Surface engineered nanostructured lipid carriers for targeting MDR tumor: Part II. In vivo biodistribution, pharmacodynamic and hematological toxicity studies.

Irinotecan loaded nanostructured lipid carrier (NLC-Ir) was surface decorated with hyaluronic acid graft polymer. Hyaluronic acid is a biocompatible, non-antigenic and hydrophilic, CD-44 ligand that can impart many useful features to the nanocarrier for anticancer drug delivery. The present investigation demonstrated that hyaluronic acid coated HA-NLC had significantly lower haemolytic potential as compared to uncoated NLC. Further, HA-NLC had a reduced plasma protein interaction and low macrophage uptake. The in vivo tumor targeting and pharmacodynamics efficacy of HA-NLC was studied in Ehrlich's Ascites Tumor (EAT) allograft model. Radio scintigraphic biodistribution studies revealed that HA-NLC carrier got accumulated in the tumor tissues in good proportion. Additionally, the content of radioactivity associated with tumor tissues remained constant at 2, 4 and 24 h (2.41, 2.48 and 2.47%, respectively), while it got reduced in other organs. Furthermore, tumor to muscle ratio of radioactivity suggested a better accumulation of HA-NLC in tumor tissues that was significantly enhanced (P<0.05) with time. In vivo antitumor activity of hyaluronan coated HA-NLC-Ir was 5.8 and 2.6 times higher as compared to control and free drug solution respectively. Furthermore, encapsulation of irinotecan in HA-NLC-Ir nanocarrier was found to have reduced the thrombocytopenia and neutropenia associated with free irinotecan. Thus, it can be inferred that the hyaluronic acid decorated nanocarrier can provide a haemo-compatible, non-toxic and target based delivery system for the effective management of cancer.

Surface engineered nanostructured lipid carriers for targeting MDR tumor: Part I. Synthesis, characterization and in vitro investigation.

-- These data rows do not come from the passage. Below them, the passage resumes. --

(* ===== verification/MkfsSafe.v ===== *)
(** Appending to a file of the image (mkfs.c).

    [view] is the image with the bitmap it will have when it is complete, so that a block
    taken from the counter is a block allocated in the sense of FsBmap.v.
    [iappend_loop_spec] says what iappend does to its file, [frame_filling] and
    [frame_bytes] that other files are as before. *)

From S2P Require Import Prelude Layout CString State Spinlock Sched Sleeplock Ring Memide Bio Session Log LogDisk LogSafe LogTxn Txn Fs FsAlloc FsInode FsBmap File FsWrite Mkfs.
Local Open Scope kernel_scope.

(** * Integers and sectors *)
Lemma xint_small x : 0 <= x < 2 ^ 32 -> xint x = x.
Proof.
  intros Hx. unfold xint. rewrite (u32_small x) by done. rewrite !Z.shiftr_div_pow2 by lia. unfold u8.
  rewrite <- (Z.mod_small x (2 ^ (8 * Z.of_nat 4))) at 5 by done. rewrite <- le_val_bytes.
  cbn [le_bytes]. change 256 with (2 ^ 8). rewrite !Z.div_div by done. done.
Qed.

Lemma xshort_small x : 0 <= x < 2 ^ 16 -> xshort x = x.
Proof.
  intros Hx. unfold xshort, u16. rewrite (Z.mod_small x (2 ^ 16)) by done. rewrite !Z.shiftr_div_pow2 by lia. unfold u8.
  rewrite <- (Z.mod_small x (2 ^ (8 * Z.of_nat 2))) at 3 by done. rewrite <- le_val_bytes. done.
Qed.

Lemma seek_small b : 0 <= b < FSSIZE -> seek b = b.
Proof. unfold FSSIZE. intros Hb. unfold seek. change BSIZE with 512. rewrite u32_small by lia. by rewrite Z.div_mul. Qed.

Lemma mkfs_sb_eq : mkfs_sb = mk_superblock 100000 99917 200 30 2 32 58.
Proof. vm_compute. reflexivity. Qed.

Lemma mkfs_data : data_start mkfs_sb = 83.
Proof. vm_compute. reflexivity. Qed.

Lemma mkfs_layout : layout_ok mkfs_sb.
Proof.
  split; [|by vm_compute]. rewrite mkfs_data. intros b Hb. unfold BBLOCK. rewrite mkfs_sb_eq in *. cbn in *.
  change BPB with 4096. zdiv.
Qed.

(** The sectors of the image, on whatever device. *)
Definition disk (m : mkfs) (k : Z * Z) : list Z := default zero_block (img m !! k.2).

(** The image after a sector was written. *)
Definition wr (b : Z) (v : list Z) (m : mkfs) : mkfs := mk_mkfs (<[b := v]> (img m)) (sectors m) (freeinode m) (freeblock m).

Over expression of P-glycoprotein (P-gp) in cancer cells often results in highly aggressive, multi-drug resistant (MDR) phenotype. Such tumors are very difficult to treat with conventional therapy and often lead to failure of the treatment. In this work, we fabricated surface engineered hybrid lipid nanoparticles grafted with novel AL-HA polymer by mineralization technique. AL-HA graft polymer was prepared by covalent conjugation of alendronate sodium and hyaluronic acid. Compritol ATO 888 and capmule MCM C8 hybrid lipid mix was employed to prepare irinotecan containing nanostructured lipid carrier (NLC) by using functional excipients with P-gp inhibition activity. AL-HA was successfully grafted over NLC-Ir (uncoated irinotecan loaded NLC) by calcium-assisted mineralization. HA-NLC-Ir (hyaluronic acid coated irinotecan loaded NLC) particles have a nanoscale size of 386±2.2 nm along with a zeta potential value of 19.7±1.2 mV. NLC-Ir as well as HA-NLC-Ir showed a slow and sustained drug release. In vitro cell line studies performed on HT-29 and Colo-320 colon cancer cells revealed a reduced IC50 even in MDR cells. Flowcytometry studies demonstrated the capability of the developed nanocarriers to deliver the P-gp substrate moieties in MDR cancer cells. Furthermore, the targeting potential of HA-NLC was confirmed by CLSM studies. The cell line studies also revealed that NLC formulation had a potential of inhibiting P-gp by affecting ATPase activity and MDR1 gene expression.